Treasures, Treasuries, and Thoughts

I swore I would never do a blog! So much for swearing. I didn't think that I would have much to say or share. I was wrong! I have been so blessed with a wonderful family, loyal friends, sharing colleagues, and the support from so many that I will never run out of topics to write about.

I have opened an on-line store at a place called Etsy (rhymes with Betsy). The items on the left are available for purchase there. These will change from week to week to show you my latest creations. The link to the store is in the upper left corner of this page.

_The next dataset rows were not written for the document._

(* ===== verification/StreamUpdateSpec.v ===== *)
(** * Applying a block to the state, chunk by chunk

    Every account used during execution is checked against a chunk before the
    chunk is changed, or against the frontier in the end; every chunk is
    authenticated by the slot of the frontier it came from.  When the update
    succeeds, all accounts were true and the frontier stands for the changed
    world. *)

From S2P Require Import Prelude External Node Hp Mpt Trie TrieLaws Canon TrieHash MptSpec TrieMap View.
From S2P Require Import Stateless Codec CodecLaws Decode Frontier FrontierSpec FrontierLaws Evm State.
From S2P Require Import StateSpec Client ClientSpec Streaming StreamSpec ChunkSpec.

Section pieces.
Context `{EvmOk, !CratesOk} {R : Type} `{!ClientInputReader R, !CacheOrder}.

#[local] Abbreviation state := (StreamingEthereumState (R:=R)).

Lemma on_local_inv {A} (f : machine Mpt Error A) t (s : state) a t' s' :
  on_local f t s = (Ok (a, t'), s') → f t = (Ok a, t') ∧ s' = s.
Proof. unfold on_local. destruct (f t) as [[x| | |] m]; try done. by intros [= -> -> ->]. Qed.

Lemma chunk_account_inv chunk p h (s : state) v s' :
  chunk_account chunk p h s = (Ok v, s') →
  get_rlp_nibbles (T:=TrieAccount) chunk (drop (length p) (b256_nibbles h)) = Ok v ∧ s' = s.
Proof.
  unfold chunk_account. intros (suffix & s1 & Hs & Hg)%machine_bind_inv. injection Hs as Hs <-.
  apply slice_from_inv in Hs as ->. injection Hg as Hg <-. split; [by apply map_err_ok in Hg|done].
Qed.

(** ** The accounts used during execution *)

Lemma check_cached_inv chunk p h (s s' : state) :
  check_cached chunk p h s = (Ok (), s') →
  ∃ a, ss_account_cache s !! h = Some a ∧ s' = set_ss_account_cache (base.delete h (ss_account_cache s)) s ∧
    get_rlp_nibbles (T:=TrieAccount) chunk (drop (length p) (b256_nibbles h)) = Ok a.
Proof.
  unfold check_cached. rewrite machine_bind_get, machine_bind_modify.
  intros (v & s1 & [Hg ->]%chunk_account_inv & Hrun)%machine_bind_inv.
  case_decide as Heq; [done|]. injection Hrun as <-. exists v. by split_and!.
Qed.

Lemma check_cached_list chunk p keys (s s' : state) :
  NoDup keys → for_each (check_cached chunk p) keys s = (Ok (), s') →
  s' = set_ss_account_cache (ss_account_cache s') s ∧
  (∀ h, h ∉ keys → ss_account_cache s' !! h = ss_account_cache s !! h) ∧
  ∀ h, h ∈ keys → ∃ a, ss_account_cache s !! h = Some a ∧
    get_rlp_nibbles (T:=TrieAccount) chunk (drop (length p) (b256_nibbles h)) = Ok a.
Proof.
  intros Hnd. revert s. induction Hnd as [|k keys Hnin Hnd IH]; intros s Hrun.
  { injection Hrun as <-. split_and!; [by destruct s|done|]. by intros h ?%elem_of_nil. }
  cbn [for_each] in Hrun. apply machine_bind_inv in Hrun as ([] & s1 & Hk & Hrun).
  apply check_cached_inv in Hk as (a & Ha & -> & Hg). destruct (IH _ Hrun) as (Hs' & Hout & Hin).
  cbn in Hout, Hin. split_and!.
  - rewrite Hs'. done.
  - intros h [Hne Hh]%not_elem_of_cons. rewrite Hout by done. by rewrite lookup_delete_ne.
  - intros h [->|Hh]%elem_of_cons; [by exists a|]. destruct (Hin h Hh) as (a' & Ha' & Hg').
    exists a'. split; [|done]. apply lookup_delete_Some in Ha' as [_ ?]. done.
Qed.

Context `{!CacheOrderOk}.

Lemma cache_entries_keys cache h : h ∈ (cache_entries cache).*1 ↔ is_Some (cache !! h).
Proof.
  rewrite (cache_entries_all cache). rewrite list_elem_of_fmap. split.
  - intros ([k a] & -> & Hin%elem_of_map_to_list). by eexists.
  - intros [a Ha]. exists (h, a). split; [done|]. by apply elem_of_map_to_list.
Qed.

Lemma cache_entries_nodup cache : NoDup (cache_entries cache).*1.
Proof. rewrite (cache_entries_all cache). apply NoDup_fst_map_to_list. Qed.

Lemma check_cached_accounts_inv chunk p (s s' : state) :
  check_cached_accounts chunk p s = (Ok (), s') →
  s' = set_ss_account_cache (ss_account_cache s') s ∧
  ∀ h a, ss_account_cache s !! h = Some a →
    if starts_with (b256_nibbles h) p
    then get_rlp_nibbles (T:=TrieAccount) chunk (drop (length p) (b256_nibbles h)) = Ok a
    else ss_account_cache s' !! h = Some a.
Proof.
  unfold check_cached_accounts. rewrite machine_bind_get. intros Hrun.
  apply check_cached_list in Hrun as (Hs' & Hout & Hin); [|apply NoDup_filter, cache_entries_nodup].
  split; [done|]. intros h a Ha. destruct (starts_with _ p) eqn:Hp.
  - destruct (Hin h) as (a' & Ha' & Hg); [|by rewrite Ha in Ha'; injection Ha' as <-].
    apply list_elem_of_filter. split; [done|]. apply cache_entries_keys. by exists a.
  - rewrite Hout; [done|]. intros [Hp' _]%list_elem_of_filter. congruence.
Qed.

Lemma validate_cache_inv entries (s s' : state) F :
  ss_state_trie s = Some F → for_each validate_entry entries s = (Ok (), s') →
  s' = s ∧ ∀ h a, (h, a) ∈ entries → get_rlp (T:=TrieAccount) F h = Ok a.
Proof.
  intros HF. induction entries as [|[h a] entries IH]; intros Hrun.
  { injection Hrun as <-. split; [done|]. by intros h a ?%elem_of_nil. }
  cbn [for_each] in Hrun. apply machine_bind_inv in Hrun as ([] & s1 & He & Hrun).
  unfold validate_entry in He. rewrite machine_bind_get, HF in He. cbn [unwrap] in He.
  rewrite machine_bind_lift_ok in He. apply machine_bind_inv in He as (v & s2 & Hg & He).
  injection Hg as Hg <-. case_decide as Hv; [done|]. injection He as <-. subst v.
  destruct (IH Hrun) as [-> Hall]. split; [done|].
  intros h' a' [[= -> ->]|Hin]%elem_of_cons; [by apply map_err_ok in Hg|by apply Hall].
Qed.

(** ** The witnesses after a chunk *)

(** A storage trie among them panics, so none is ever collected. *)
Lemma chunk_witness_inv chunk p post (s : state) post' s' :
  chunk_witness chunk p post s = (Ok post', s') → post' = post ∧ reads_on s s'.
Proof.
  unfold chunk_witness. intros (w & r & s1 & Hread & Harm & ->)%match_input_inv.
  assert (post' = post ∧ s1 = set_ss_input (mkCell r true) s) as [-> ->].
  { destruct w as [input|header| |]; try done.
    - destruct (negb _); [done|]. apply machine_bind_inv in Harm as (v & s2 & [_ ->]%chunk_account_inv & Harm).
      case_decide; [done|]. by injection Harm as <- <-.
    - destruct (negb _ || _); [done|]. apply machine_bind_inv in Harm as (v & s2 & [_ ->]%chunk_account_inv & Harm).
      apply machine_bind_inv in Harm as (b & s2 & Hb & _). done. }
  split; [done|]. rewrite after_plain_arm. apply reads_on_step. by eapply step_witness.
Qed.

Lemma chunk_witnesses_inv count chunk p post (s : state) post' s' :
  chunk_witnesses count chunk p post s = (Ok post', s') → post' = post ∧ reads_on s s'.
Proof.
  revert post s. induction count as [|count IH]; intros post s; cbn [chunk_witnesses].
  { by intros [= <- <-]. }
  intros (post1 & s1 & [-> Hr]%chunk_witness_inv & Hrun)%machine_bind_inv.
  destruct (IH _ _ Hrun) as [-> Hr']. split; [done|by etrans].
Qed.

(** ** The accounts of a chunk *)

(** An entry of the report as the update sees it. *)
Definition hashed_entry (e : Address * BundleAccount) : B256 * bytes * BundleAccount :=
  (keccak256 e.1, b256_nibbles (keccak256 e.1), e.2).

Lemma span_chunk_inv p accounts inside rest :
  span_chunk p (hashed_entry <$> accounts) = (inside, rest) →
  ∃ l1 l2, accounts = l1 ++ l2 ∧ inside = hashed_entry <$> l1 ∧ rest = hashed_entry <$> l2 ∧
    Forall (λ e, starts_with (b256_nibbles (keccak256 e.1)) p = true) l1.
Proof.
  revert inside rest. induction accounts as [|e accounts IH]; intros inside rest; cbn [fmap list_fmap span_chunk].
  { intros [= <- <-]. exists [], []. by split_and!. }
  destruct (starts_with _ _) eqn:Hp.
  - destruct (span_chunk _ _) as [inside' rest'] eqn:Hs. intros [= <- <-].
    destruct (IH _ _ eq_refl) as (l1 & l2 & -> & -> & -> & Hall).
    exists (e :: l1), l2. split_and!; [done..|by constructor].
  - intros [= <- <-]. by exists [], (e :: accounts).
Qed.

(** Writing the accounts touches no part of the state but the storage tries, of
    which it takes some out. *)
Definition takes_tries (s s' : state) : Prop :=
  s' = set_ss_storage_tries (ss_storage_tries s') s ∧ ss_storage_tries s' ⊆ ss_storage_tries s.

I also have items for sale listed on Art Fire. The link to my Art Fire Studio is http://www.jstinson.artfire.com/

I hope you will visit this blog, my Flickr page (http://www.flickr.com/photos/jstinson/2500402289/) and my Etsy and/or Art Fire stores often. (http://www.jstinson.etsy.com/ http://www.jstinson.artfire.com


So come along on my Trail of Treasures! It will be a Spirit Journey for me and I invite you to join me on the trip.

Monday, December 7, 2015

Great Memories: Deer Hunting (Part 1)



In the fall of 1964, when my first son Scott was only a few months old, my Daddy invited us to accompany him on a deer hunting trip. Of course with a new baby, I found it hard to think that this was something I wanted to do. However, my husband, who loved both hunting and fishing was beside himself with excitement about the invitation.

He was newly out of the army, had become a new father, and working hard on his Masters at Oklahoma State University at the time. He needed a break and when my Daddy explained that Scott and I would be guests at the host’s home while he and Warren would be at the deer encampment. I could not refuse.

Now I have to tell you a back story that sets the stage for the rest of this one.

In 1938, Daddy, a Muscogee Creek, was on the faculty at the Warm Springs Indian Reservation School in Oregon. Daddy had two sisters, Aunt Mineola and Aunt Mary, who were living in Oregon as well.

This was a new position for him. Previously he had been coaching football in Checotah, Oklahoma. After settling in his new job, he proposed to my Mother, a red haired, green eyed Irish lass, who lived in Checotah.

Mother accepted his proposal and took a train from Oklahoma to Oregon to marry my handsome Creek Daddy.. After they were married, Daddy took her to the home of one of his sisters to introduce her to the family members who had gathered.

En route to my Aunt’s home, Daddy taught my Mother a phrase in Creek that he told her would be a proper greeting for her new in-laws. She practiced all the way to the gathering so she would say it just right. Over and over she said it, with him correcting the words when necessary. She finally got it right and was ready for her introduction.

When they arrived and she was presented, without missing a beat, she stated her greeting. Everyone in the room dissolved in loud belly laughter! She was aghast at their reaction. Immediately she realized she had been set up by my Daddy. She had no idea what she had said but knew it wasn’t a proper greeting. The young Irish lass was humiliated and furious with Daddy as she ran from the room.

Unfortunately, I only know a few words in Creek and don’t know how to spell them. Most Indian languages do not have curse words. Insults are about the worst things said. My sweet Mother soon learned that she had greeted her new family by saying “Your butt stinks.”

After being consoled by the Aunts, who assured her that they instantly knew she had been set up by their comedic baby brother, she wiped her tears and joined the group.

This story was often remembered, told at family events and brought laughs for many years. At one such event some 25 years later, my husband was told this story.

Now back to deer hunting.

We arrived at our host’s home. Scott and I were dropped off after meeting our hostess. She said the men were at the encampment. Daddy and Warren left to join them.

Warren wanted to be sure he had our host’s name down correctly before arriving at the camp. He asked Daddy the name. Daddy responded “Cray Ashalintubbi”. He repeated it again. Warren gave it a try. Daddy repeated it. And then, Warren had an epiphaney.

He said, “No way am I going to go into that camp and say “Cray Ashalintubbi”!

Daddy could not understand what the problem was and he once again repeated our host's name. Warren explained to him that he knew the story of his having set up my Mother with a "proper Creek greeting" and he was not falling for it.

Daddy insisted that it was not a set up!

Only when Warren met Cray did he believe the name was for real and not some Creek insult.

Many years have gone by since that first and unfortunately last encounter with the Ashalintubbi’s. But they have never been forgotten due to their warm hospitality, the deer encampment experience, and Warren’s reluctance to greet Cray by his name.

Yesterday while reading my notifications on Face Book, I noticed that a Donna Ashalintubbi had made a post on the Cast Iron Cooking Group page. When I checked, she lives in the same area as the deer encampment we visited so long ago. I had to contact her and she responded. It turns out that her husband is Cray’s nephew. She speculates that her husband would have been about five years old at the time of our encounter with the Ashalintubbi’s and that he and his father were probably there as well.

Memories linger for years and sometimes they make a full circle! It is a small world and some crossings are meant to be. I look forward to learning more about the Ashalintubbi family.